Australian consumers aren’t happy.
Sentiment has remained negative this year through May for the first time since the depths of the global financial crisis in 2009. That’s left retailers reeling, hurt car dealerships and made investors bearish on mall operators. As many shoppers are saddled with record household debt and weak wages growth, it’s hard to see the pessimism breaking.
“People are a lot more cautious,” said Tony Farnham, an economist at Patersons Securities Ltd. in Sydney. “There’s not going to be an outbreak of, or surge in retail sales.”

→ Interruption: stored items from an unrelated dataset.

Lemma completed_notes_skipped_witness :
  let bp := Demo.make 5 1 None {[ KStr "A" ]} in
  let s := DState (H := Demo.floats) [] [] [] 5 AtPull [] 0 1 in
  reachable bp [("A", "first note")] s
  /\ ("A" ∉ submitted s)
  /\ exists s_end, rtc (step bp) s s_end /\ pc s_end = Finished /\ yielded s_end = [].
Proof.
  cbn zeta.
  assert (Hin : KStr "A" ∈ completed_ids (Demo.make 5 1 None {[ KStr "A" ]}))
    by (simpl; by apply elem_of_singleton_2).
  assert (Hr : reachable (H := Demo.floats) (Demo.make 5 1 None {[ KStr "A" ]})
                 [("A", "first note")]
                 (DState (H := Demo.floats) [] [] [] 5 AtPull [] 0 1)).
  { apply rtc_once. by apply d_skip. }
  destruct (completed_notes_skipped _ _ _ Hr) as [Hskip Hall].
  split; [exact Hr|]. split; [exact (proj1 (Hskip "A" Hin))|].
  destruct Hall as (_ & _ & _ & s_end & Hrun & Hfin & Hy & _).
  { by repeat constructor. }
  by exists s_end.
Defined.

Lemma pending_set_bounded_witness :
  let bp := Demo.make 1 1 None ∅ in
  let s := DState (H := Demo.floats) [] [Demo.queued "d1"; Demo.queued "d2"] [0; 1]%nat
             1 (AtWait false) [] 0 0 in
  reachable bp [("d1", "one"); ("d2", "two")] s
  /\ (length (pending_tasks s) <= 2)%nat.
Proof.
  cbn zeta.
  assert (Hr : reachable (H := Demo.floats) (Demo.make 1 1 None ∅)
                 [("d1", "one"); ("d2", "two")]
                 (DState (H := Demo.floats) []
                    [Demo.queued "d1"; Demo.queued "d2"] [0; 1]%nat
                    1 (AtWait false) [] 0 0)).
  { eapply rtc_l.
    - apply (d_submit _ "d1" "one" [("d2", "two")] [] [] 1 [] 0%nat 0%nat).
      apply not_elem_of_empty.
    - apply rtc_once.
      apply (d_submit _ "d2" "two" [] [Demo.queued "d1"] [0%nat] 1 [] 0%nat 0%nat).
      apply not_elem_of_empty. }
  split; [exact Hr|].
  exact (proj1 (pending_set_bounded _ _ _ Hr)).
Defined.

(** C8 as stated fails for a cap of zero: the first submitted task is
    awaited while it is outstanding, and one task is more than twice zero. *)
Lemma pending_exceeds_twice_zero_cap :
  let bp := Demo.make 0 1 None ∅ in
  let s := DState (H := Demo.floats) [] [Demo.queued "d1"] [0%nat] 0 (AtWait false) [] 0 0 in
  reachable bp [("d1", "one")] s
  /\ pc s = AtWait false
  /\ ~ (length (pending_tasks s) <= 2 * max_parallel_requests bp)%nat.
Proof.
  cbn zeta. split; [|split; [reflexivity|simpl; lia]].
  apply rtc_once.
  apply (d_submit _ "d1" "one" [] [] [] 0 [] 0%nat 0%nat).
  apply not_elem_of_empty.
Qed.

End DispatcherFacts.

(** ** pipeline.py: the synchronous bridge *)

Module BridgeFacts.
Import SyncBridge.

Lemma faithful_step `{Floats} (fin : batch_end) (s s' : bstate) :
  faithful fin s -> bstep s s' -> faithful fin s'.
Proof.
  unfold faithful. intros (Hw & Hq & Hc) Hstep.
  inversion Hstep; subst; cbn [bg queue fg] in *;
    (split; [|split]); try done; try (intros; by eauto).
  - intros rs' f [= <- <-]. by eapply Hw.
  - intros e He. apply elem_of_app in He as [He|He]; [by apply Hq|].
    by apply list_elem_of_singleton in He.
  - intros e' He. apply elem_of_app in He as [He|He]; [by apply Hq|].
    apply list_elem_of_singleton in He as [= <-]. symmetry. by eapply Hw.
  - intros e He. apply elem_of_app in He as [He|He]; [by apply Hq|].
    by apply list_elem_of_singleton in He.
  - intros e He. apply Hq. by right.
  - intros e' He. apply Hq. by right.
  - intros e' [= <-]. apply Hq. by left.
  - intros e He. apply Hq. by right.
Qed.
Lemma roots_cons n t ts : roots n (t :: ts) = root n t :: roots (n + cells t) ts.
Proof. cbn [roots]. now rewrite body_length. Qed.

Lemma bodies_cons n t ts : bodies n (t :: ts) = body n t ++ bodies (n + cells t) ts.
Proof. cbn [bodies]. now rewrite body_length. Qed.

Lemma cells_list_app ts1 ts2 : cells_list (ts1 ++ ts2) = (cells_list ts1 + cells_list ts2)%nat.
Proof. unfold cells_list. induction ts1 as [ | t ts1 IH ]; cbn; [ reflexivity | ]. rewrite IH. lia. Qed.

Lemma bodies_app ts1 : forall n ts2,
  bodies n (ts1 ++ ts2) = bodies n ts1 ++ bodies (n + cells_list ts1) ts2.
Proof.
  induction ts1 as [ | t ts1 IH ]; intros n ts2.
  - cbn. now rewrite Nat.add_0_r.
  - rewrite <- app_comm_cons, !bodies_cons, IH, <- app_assoc.
    do 3 f_equal. cbn [cells_list fold_right]. fold (cells_list ts1). lia.
Qed.

Lemma roots_app ts1 : forall n ts2,
  roots n (ts1 ++ ts2) = roots n ts1 ++ roots (n + cells_list ts1) ts2.
Proof.
  induction ts1 as [ | t ts1 IH ]; intros n ts2.
  - cbn. now rewrite Nat.add_0_r.
  - rewrite <- app_comm_cons, !roots_cons, IH, <- app_comm_cons.
    do 3 f_equal. cbn [cells_list fold_right]. fold (cells_list ts1). lia.
Qed.

Lemma roots_length ts : forall n, length (roots n ts) = length ts.
Proof. induction ts as [ | t ts IH ]; intros n; cbn; [ reflexivity | now rewrite IH ]. Qed.

Lemma cells_JArr ts : cells (JArr ts) = S (cells_list ts).
Proof. reflexivity. Qed.

Lemma cells_JObj ms : cells (JObj ms) = S (cells_list (map snd ms)).
Proof. cbn [cells]. now rewrite cells_members. Qed.

Lemma root_JArr' n ts : root n (JArr ts) = VRef (n + cells_list ts).
Proof. now rewrite root_JArr, bodies_length. Qed.

Lemma root_JObj' n ms : root n (JObj ms) = VRef (n + cells_list (map snd ms)).
Proof. now rewrite root_JObj, bodies_length. Qed.

Lemma depth_JArr ts : depth (JArr ts) = S (depth_list ts).
Proof. reflexivity. Qed.

Lemma depth_JObj ms : depth (JObj ms) = S (depth_list (map snd ms)).
Proof.
  cbn [depth]. f_equal. induction ms as [ | [k t] ms IH ]; [ reflexivity | ].
  cbn [map fold_right snd depth_list]. now rewrite IH.
Qed.

Lemma similar_refl t : similar t t.
Proof. repeat split; reflexivity. Qed.
(** * bolt.diy chat route: a shallow embedding of [app/routes/api.chat.ts]

    The file embeds the chat action handler: cookie parsing, the
    pre-stream error response, the in-stream error classifier, token usage
    accumulation and the continuation protocol driven by [onFinish]. *)

From Stdlib Require Import String Ascii.
From stdpp Require Import base numbers option list gmap.

(** ** JavaScript values the handler manipulates *)

Module JS.

Local Open Scope N_scope.

(** A JavaScript string is a sequence of UTF-16 code units. *)
Definition jsstring := list N.

(** Source literals are ASCII; [str] embeds them unit by unit. *)
Definition str (s : string) : jsstring :=
  List.map N_of_ascii (list_ascii_of_string s).

Arguments str : simpl never.

(** Exceptions the handler can meet. *)
Inductive Exn :=
  | URIError
  | SyntaxError
  | TypeError
  | RangeError
  | Error (message : jsstring).

(** The result of evaluating code that may throw. *)
Inductive Completion (A : Type) :=
  | Normal (a : A)
  | Throw (e : Exn).
Arguments Normal {A} a.
Arguments Throw {A} e.

Definition bind {A B} (c : Completion A) (k : A -> Completion B) : Completion B :=
  match c with
  | Normal a => k a
  | Throw e => Throw e
  end.

Definition eqb_str (a b : jsstring) : bool := bool_decide (a = b).

(** [s.startsWith(p)] *)
Fixpoint startsWith (p s : jsstring) : bool :=
  match p, s with
  | [], _ => true
  | _ :: _, [] => false
  | a :: p', b :: s' => (a =? b)%N && startsWith p' s'
  end.

(** [s.includes(p)] *)
Fixpoint includes (p s : jsstring) : bool :=
  startsWith p s ||
  match s with
  | [] => false
  | _ :: s' => includes p s'
  end.

(** [s.split(c)] for a separator of one code unit; never returns []. *)
Fixpoint split (c : N) (s : jsstring) : list jsstring :=
  match s with
  | [] => [[]]
  | x :: s' =>
      if (x =? c)%N then [] :: split c s'
      else match split c s' with
           | h :: t => (x :: h) :: t
           | [] => [[x]]
           end
  end.

(** [l.join(c)] for a separator of one code unit. *)
Fixpoint join (c : N) (l : list jsstring) : jsstring :=
  match l with
  | [] => []
  | [s] => s
  | s :: l' => s ++ c :: join c l'
  end.

(** WhiteSpace and LineTerminator code units, which [trim] strips. *)
Definition is_space (c : N) : bool :=
  ((9 <=? c) && (c <=? 13) || (c =? 32) || (c =? 160) || (c =? 5760)
   || (8192 <=? c) && (c <=? 8202) || (c =? 8232) || (c =? 8233)
   || (c =? 8239) || (c =? 8287) || (c =? 12288) || (c =? 65279))%N.

Fixpoint trimStart (s : jsstring) : jsstring :=
  match s with
  | [] => []
  | c :: s' => if is_space c then trimStart s' else s
  end.

Definition trimEnd (s : jsstring) : jsstring := rev (trimStart (rev s)).

Definition trim (s : jsstring) : jsstring := trimEnd (trimStart s).

(** *** [decodeURIComponent]

    The builtin reads the string left to right.  A code unit other than
    '%' is copied.  A '%' must start an escape [%XX] with two hexadecimal
    digits; an escaped octet below 0x80 is the code unit itself, a larger one
    must start an UTF-8 sequence of two to four escaped octets encoding a
    scalar value in shortest form.  Anything else throws URIError. *)

Definition hex (c : N) : option N :=
  if (48 <=? c) && (c <=? 57) then Some (c - 48)
  else if (65 <=? c) && (c <=? 70) then Some (c - 55)
  else if (97 <=? c) && (c <=? 102) then Some (c - 87)
  else None.

Inductive token :=
  | Lit (c : N)
  | Oct (b : N).

(** First pass: split the string into literal units and escaped octets. *)
Fixpoint escapes (s : jsstring) : option (list token) :=
  match s with
  | [] => Some []
  | c :: s1 =>
      if (c =? 37)%N then
        match s1 with
        | h :: l :: rest =>
            match hex h, hex l, escapes rest with
            | Some a, Some b, Some ts => Some (Oct (16 * a + b)%N :: ts)
            | _, _, _ => None
            end
        | _ => None
        end
      else
        match escapes s1 with
        | Some ts => Some (Lit c :: ts)
        | None => None
        end
  end.

(** A continuation octet [10xxxxxx] gives its six payload bits. *)
Definition cont (t : token) : option N :=
  match t with
  | Oct b => if (128 <=? b) && (b <=? 191) then Some (b - 128)%N else None
  | Lit _ => None
  end.

(** The UTF-16 code units of a scalar value. *)
Definition utf16 (cp : N) : jsstring :=
  (if cp <? 65536 then [cp]
   else [55296 + (cp - 65536) / 1024; 56320 + (cp - 65536) mod 1024])%N.

(** Second pass: decode the escaped octets as UTF-8. *)
Fixpoint utf8 (ts : list token) : option jsstring :=
  match ts with
  | [] => Some []
  | Lit c :: ts1 => cons c <$> utf8 ts1
  | Oct b :: ts1 =>
      if (b <? 128)%N then cons b <$> utf8 ts1
      else if (b <? 192)%N then None
      else if (b <? 224)%N then
        match ts1 with
        | t1 :: ts2 =>
            match cont t1 with
            | Some x1 =>
                let cp := ((b - 192) * 64 + x1)%N in
                if (cp <? 128)%N then None
                else app (utf16 cp) <$> utf8 ts2
            | None => None
            end
        | _ => None
        end
      else if (b <? 240)%N then
        match ts1 with
        | t1 :: t2 :: ts3 =>
            match cont t1, cont t2 with
            | Some x1, Some x2 =>
                let cp := ((b - 224) * 4096 + x1 * 64 + x2)%N in
                if (cp <? 2048)%N || (55296 <=? cp)%N && (cp <=? 57343)%N
                then None
                else app (utf16 cp) <$> utf8 ts3
            | _, _ => None
            end
        | _ => None
        end
      else if (b <? 248)%N then
        match ts1 with
        | t1 :: t2 :: t3 :: ts4 =>
            match cont t1, cont t2, cont t3 with
            | Some x1, Some x2, Some x3 =>
                let cp := ((b - 240) * 262144 + x1 * 4096 + x2 * 64 + x3)%N in
                if (cp <? 65536)%N || (1114111 <? cp)%N then None
                else app (utf16 cp) <$> utf8 ts4
            | _, _, _ => None
            end
        | _ => None
        end
      else None
  end.
Lemma groups_boundary_app (ps : list sensor) (tail : pystr) :
  forallb plain_sensor ps = true -> group_boundary tail = true ->
  group_boundary (List.concat (map group_text ps) ++ tail) = true.
Proof.
  destruct ps as [|p ps]; [auto|]. cbn [forallb map List.concat].
  intros H _. apply andb_true_iff in H. destruct H as [Hp _].
  destruct (group_text_shape p Hp) as (c & nt & d & vt & -> & _ & Hc & _).
  cbn [app group_boundary]. now rewrite Z.eqb_refl, Hc.
Qed.

(** The repetition takes the well-formed groups one after the other and
    then does on [tail] what it does there alone. *)
Lemma star_groups_then (tail x : pystr) (m : nat) :
  group_boundary tail = true ->
  (forall n, (m <= n)%nat ->
     star_loop (rmatch name_value_re) (fun rest => Some rest) n tail
     = Some x) ->
  forall ps, forallb plain_sensor ps = true ->
  forall n, (List.length ps + m <= n)%nat ->
    star_loop (rmatch name_value_re) (fun rest => Some rest) n
              (List.concat (map group_text ps) ++ tail) = Some x.
Proof.
  intros Hb Htail. induction ps as [|p ps IH]; intros H n Hn.
  - apply Htail. simpl in Hn. lia.
  - destruct n as [|n]; [simpl in Hn; lia|].
    cbn [forallb] in H. apply andb_true_iff in H. destruct H as [Hp Hps].
    cbn [map List.concat star_loop]. rewrite <- app_assoc.
    rewrite (name_value_match_group p _ _ x Hp
               (groups_boundary_app ps tail Hps Hb)).
    + reflexivity.
    + replace (_ <? _)%nat with true.
      * apply IH; [assumption | simpl in Hn; lia].
      * symmetry. apply Nat.ltb_lt. rewrite (length_app (group_text p)).
        pose proof (group_text_length p). lia.
Qed.

Lemma matched_app (a rest : pystr) : matched (a ++ rest) rest = a.
Proof.
  unfold matched. rewrite length_app.
  replace (List.length a + List.length rest - List.length rest)%nat
    with (List.length a) by lia.
  rewrite firstn_app, Nat.sub_diag, firstn_O, app_nil_r. apply firstn_all.
Qed.

(** The pattern on well-formed groups followed by [tail]: the groups
    are taken and [tail] is dealt with by the repetition. *)
Lemma match_groups_then (ps : list sensor) (tail x : pystr) (m : nat) :
  ps <> [] -> forallb plain_sensor ps = true ->
  group_boundary tail = true ->
  (forall n, (m <= n)%nat ->
     star_loop (rmatch name_value_re) (fun rest => Some rest) n tail
     = Some x) ->
  (m <= List.length tail)%nat ->
  match_here sensorupdate_re (sensor_update_text ps ++ tail) = Some x.
Proof.
  intros Hne H Hb Htail Hm.
  unfold match_here, sensorupdate_re, sensor_update_text, RPlus.
  cbn [rseq].
  change (lit "sensor-update " ++ List.concat (map group_text ps))
    with (lit "sensor-update" ++ sp :: List.concat (map group_text ps)).
  rewrite <- app_assoc. cbn [app].
  rewrite rmatch_seq, rmatch_lit, rmatch_seq, rmatch_set by reflexivity.
  rewrite rmatch_seq.
  destruct ps as [|p ps]; [congruence|].
  cbn [forallb] in H. apply andb_true_iff in H. destruct H as [Hp Hps].
  cbn [map List.concat]. rewrite <- app_assoc.
  apply name_value_match_group;
    [assumption | now apply groups_boundary_app |].
  cbn [rmatch]. apply (star_groups_then tail x m); auto.
  rewrite length_app. pose proof (groups_length ps). lia.
Qed.

Lemma star_unclosed (p : sensor) (n : nat) :
  plain_sensor p = true ->
  star_loop (rmatch name_value_re) (fun rest => Some rest) n
            (unclosed_text p) = Some (unclosed_text p).
Proof.
  intros H. destruct n as [|n]; cbn [star_loop]; [reflexivity|].
  now rewrite unclosed_unmatched.
Qed.

Lemma sensors_message_shape (ps : list sensor) (p : sensor) :
  sensors_message (ps ++ [p]) = sensor_update_text ps ++ unclosed_text p.
Proof.
  unfold sensors_message, sensor_update_text.
  change (lit "sensor-update " ++ List.concat (map group_text ps))
    with (lit "sensor-update" ++ sp :: List.concat (map group_text ps)).
  rewrite <- app_assoc. f_equal. cbn [app].
  induction ps as [|q ps IH].
  - cbn [app flat_map map List.concat]. now rewrite app_nil_r.
  - cbn [app flat_map map List.concat]. rewrite IH.
    unfold group_text. cbn [app]. rewrite <- !app_assoc. cbn [app].
    rewrite <- !app_assoc. reflexivity.
Qed.

Lemma not_quote_mem (t : pystr) :
  forallb (fun a => negb (mem a [dq])) t = true -> mem dq t = false.
Proof.
  induction t as [|a t IH]; [reflexivity|]. cbn [forallb]. intros H.
  apply andb_true_iff in H. destruct H as [Ha Ht]. apply not_quote in Ha.
  unfold mem in *. cbn [existsb]. now rewrite Ha, IH.
Qed.

Lemma value_no_quote (t : pystr) :
  forallb (fun a => negb (mem a [dq]) && negb (a =? sp)) t = true ->
  mem dq t = false.
Proof.
  intros H. apply not_quote_mem. rewrite forallb_forall in *.
  intros a Ha. apply H in Ha. now apply andb_true_iff in Ha.
Qed.
Definition host_get_balance (Addr : Z) : H Z :=
  fun c => Next (get_balance Host (HostSt c) Addr) c.

Definition host_account_exists (Addr : Z) : H bool :=
  fun c => Next (account_exists Host (HostSt c) Addr) c.

Definition host_get_code_size (Addr : Z) : H Z :=
  fun c => Next (get_code_size Host (HostSt c) Addr) c.

Definition host_copy_code (Addr Offset CopySize : Z) : H (list Z) :=
  fun c => Next (copy_code Host (HostSt c) Addr Offset CopySize) c.

Definition host_emit_log (Addr : Z) (Data : list Z) (Size : Z)
  (Topics : list Z) : H unit :=
  fun c => Next tt (set_HostSt (emit_log Host Addr Data Size Topics (HostSt c)) c).

Definition host_call (NewMsg : evmc_message) : H evmc_result :=
  fun c => let r := call Host NewMsg (HostSt c) in
           Next (fst r) (mkCtx (Frames c) (ReturnData c) (Status c) (IsJump c)
                               (Code c) (snd r) (NewMsg :: HostCalls c)).

(** *** Gas utilities *)

Definition chargeGas (GasCost : Z) : H bool :=
  f <- getFrame;;
  if u64 (gas (Msg f)) <? GasCost then ret false
  else putFrame (set_Msg_gas (i64 (u64 (gas (Msg f)) - GasCost)) f);; ret true.

Definition copyCodeAndChargeGas (Size : Z) : H bool :=
  chargeGas (u64 (numWords Size * WORD_COPY_COST)).

Definition expandMemoryAndChargeGas (RequiredSize : Z) : H bool :=
  EVM_REQUIRE (RequiredSize <=? MAX_REQUIRED_MEMORY_SIZE) EVMTooLargeRequiredMemory;;
  f <- getFrame;;
  let CurrentSize := size (Memory f) in
  let MemoryExpansionCost := calculateMemoryExpansionCost CurrentSize RequiredSize in
  ok <- chargeGas MemoryExpansionCost;;
  if negb ok then ret false
  else
    (if CurrentSize <? RequiredSize
     then modifyFrame (fun f' => set_Memory (resize (Memory f') RequiredSize) f')
     else ret tt);;
    ret true.

(** The overload taking [(const uint256 &Offset, uint64_t Size)].  A call
    whose third argument is a [uint64_t], a [size_t] or an [int] literal
    resolves to it. *)
Definition checkMemoryExpandAndChargeGas_u64 (Offset Size : Z) : H bool :=
  EVM_REQUIRE (Offset <=? UINT64_MAX) EVMTooLargeRequiredMemory;;
  EVM_REQUIRE (u64 Offset <? UINT64_MAX - Size) IntegerOverflow;;
  let NewSize := u64 (u64 Offset + Size) in
  expandMemoryAndChargeGas NewSize.

(** The overload taking [(const uint256 &Offset, const uint256 &Size)]. *)
Definition checkMemoryExpandAndChargeGas_u256 (Offset Size : Z) : H bool :=
  if Size =? 0 then ret true
  else
    EVM_REQUIRE (Size <=? UINT64_MAX) EVMTooLargeRequiredMemory;;
    checkMemoryExpandAndChargeGas_u64 Offset (u64 Size).

(** *** calculateGas *)

Definition ExpHandler_calculateGas : Z :=
  evmc_get_instruction_metrics_table DEFAULT_REVISION OP_EXP.
Definition PopHandler_calculateGas : Z :=
  evmc_get_instruction_metrics_table DEFAULT_REVISION OP_POP.
Definition PushHandler_calculateGas : Z :=
  evmc_get_instruction_metrics_table DEFAULT_REVISION OP_PUSH1.

(** *** Stack operations *)

Definition PopHandler_doExecute : H unit :=
  _ <- getFrame;;
  EVM_STACK_CHECK 1;;
  _ <- pop;;
  ret tt.

Definition PushHandler_doExecute (OpCode : Z) : H unit :=
  Frame <- getFrame;;
  Context <- getContext;;
  let OpcodeByte := OpCode mod 256 in
  let CodeSize := size (Code Context) in
  let NumBytes := u32 (OpcodeByte - OP_PUSH1 + 1) in
  EVM_REQUIRE (u64 (Pc Frame + NumBytes) <? CodeSize) UnexpectedEnd;;
  let ValueBytes := memcpy (repeat 0 32) (32 - NumBytes)
                           (slice (Code Context) (Pc Frame + 1) NumBytes) in
  let Val := be_load ValueBytes in
  push Val;;
  modifyFrame (fun f => set_Pc (u64 (Pc f + NumBytes)) f).

Definition DupHandler_doExecute (OpCode : Z) : H unit :=
  Frame <- getFrame;;
  let OpcodeByte := OpCode mod 256 in
  let N := u32 (OpcodeByte - OP_DUP1 + 1) in
  EVM_REQUIRE (N <=? stackHeight Frame) UnexpectedNumArgs;;
  V <- peek (u32 (N - 1));;
  push V.

Definition SwapHandler_doExecute (OpCode : Z) : H unit :=
  Frame <- getFrame;;
  let OpcodeByte := OpCode mod 256 in
  let N := u32 (OpcodeByte - OP_SWAP1 + 1) in
  EVM_REQUIRE (u32 (N + 1) <=? stackHeight Frame) UnexpectedNumArgs;;
  Top <- peek 0;;
  Nth <- peek N;;
  poke 0 Nth;;
  poke N Top.

(** *** Memory operations *)

Definition MStoreHandler_doExecute : H unit :=
  _ <- getFrame;;
  EVM_STACK_CHECK 2;;
  OffsetVal <- pop;;
  Value <- pop;;
  let Offset := uint256ToUint64 OffsetVal in
  ok <- checkMemoryExpandAndChargeGas_u64 Offset 32;;
  out_of_gas_unless ok;;
  let ValueBytes := be_store Value in
  modifyFrame (fun f => set_Memory (memcpy (Memory f) Offset ValueBytes) f).

Definition MStore8Handler_doExecute : H unit :=
  _ <- getFrame;;
  EVM_STACK_CHECK 2;;
  OffsetVal <- pop;;
  Value <- pop;;
  let Offset := uint256ToUint64 OffsetVal in
  ok <- checkMemoryExpandAndChargeGas_u64 Offset 1;;
  out_of_gas_unless ok;;
  let ByteValue := Z.land Value 255 in
  modifyFrame (fun f => set_Memory (memcpy (Memory f) Offset [ByteValue]) f).

Definition MLoadHandler_doExecute : H unit :=
  _ <- getFrame;;
  EVM_STACK_CHECK 1;;
  OffsetVal <- pop;;
  let Offset := uint256ToUint64 OffsetVal in
  ok <- checkMemoryExpandAndChargeGas_u64 Offset 32;;
  out_of_gas_unless ok;;
  Frame <- getFrame;;
  let ValueBytes := slice (Memory Frame) Offset 32 in
  let Value := be_load ValueBytes in
  push Value.

Definition MCopyHandler_doExecute : H unit :=
  _ <- getFrame;;
  EVM_STACK_CHECK 3;;
  DestOffsetVal <- pop;;
  OffsetVal <- pop;;
  SizeVal <- pop;;
  ok <- checkMemoryExpandAndChargeGas_u256 (Z.max DestOffsetVal OffsetVal) SizeVal;;
  out_of_gas_unless ok;;
  let DestOffset := uint256ToUint64 DestOffsetVal in
  let Offset := uint256ToUint64 OffsetVal in
  let Size := uint256ToUint64 SizeVal in
  ok <- copyCodeAndChargeGas Size;;
  out_of_gas_unless ok;;
  if 0 <? Size
  then modifyFrame (fun f =>
         set_Memory (memcpy (Memory f) DestOffset (slice (Memory f) Offset Size)) f)
  else ret tt.

(** *** Copies into memory *)

(** The tail shared by the copies: [CopySize] bytes of [Src] go to
    [DestOffset], the rest of the [Size] bytes is zeroed. *)
Definition copy_and_pad (DestOffset : Z) (Src : list Z) (CopySize Size : Z)
  : H unit :=
  (if 0 <? CopySize
   then modifyFrame (fun f => set_Memory (memcpy (Memory f) DestOffset Src) f)
   else ret tt);;
  if CopySize <? Size
  then modifyFrame (fun f =>
         set_Memory (memset0 (Memory f) (DestOffset + CopySize)
                             (Size - CopySize)) f)
  else ret tt.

The following charts illustrating recent shifts in stock market performance underscore the challenges facing Australia’s economy, which is struggling to add full-time jobs and boost wages.
CHART 1: The nation’s retail stocks have had the worst start to a year since 2008. Only two of the 10 members of the S&P/ASX 200 Retailing Index are in the black this year — online travel agent Webjet Ltd. and Trade Me Group Ltd., which runs online classifieds and auctions for New Zealanders. With an 18 percent decline, the measure trails the benchmark S&P/ASX 200 Index and the MSCI World Retailing Index, which has been propelled higher by Amazon.com Inc., a looming threatto bricks-and-mortar stores Down Under.
CHART 2: Weak consumer sentiment is being felt in the high street, with the Australian franchisee of Topshop, as well as menswear labels Herringbone and Rhodes & Beckett, appointing administrators. That’s feeding bearish sentiment toward their mall operator landlords. Shopping-center operators Westfield Corp., Scentre Group and Vicinity Centres are the worst-performing stocks on the S&P/ASX 200 A-Reit Index this year.
Lower spending is here to stay even if job growth accelerates, according to David Plank, head of Australian economics at Australia and New Zealand Banking Group Ltd. He expects data released Thursday to show retail sales in April rose just 0.2 percent, after falling for two-straight months. Plank has also cut his projection for first-quarter economic expansion, for an annual growth rate of just 1.5 percent — the lowest since 2009.
Higher employment is taking longer to translate into fatter paychecks the world over and “households now believe the slowdown in wage growth is permanent,” Plank said.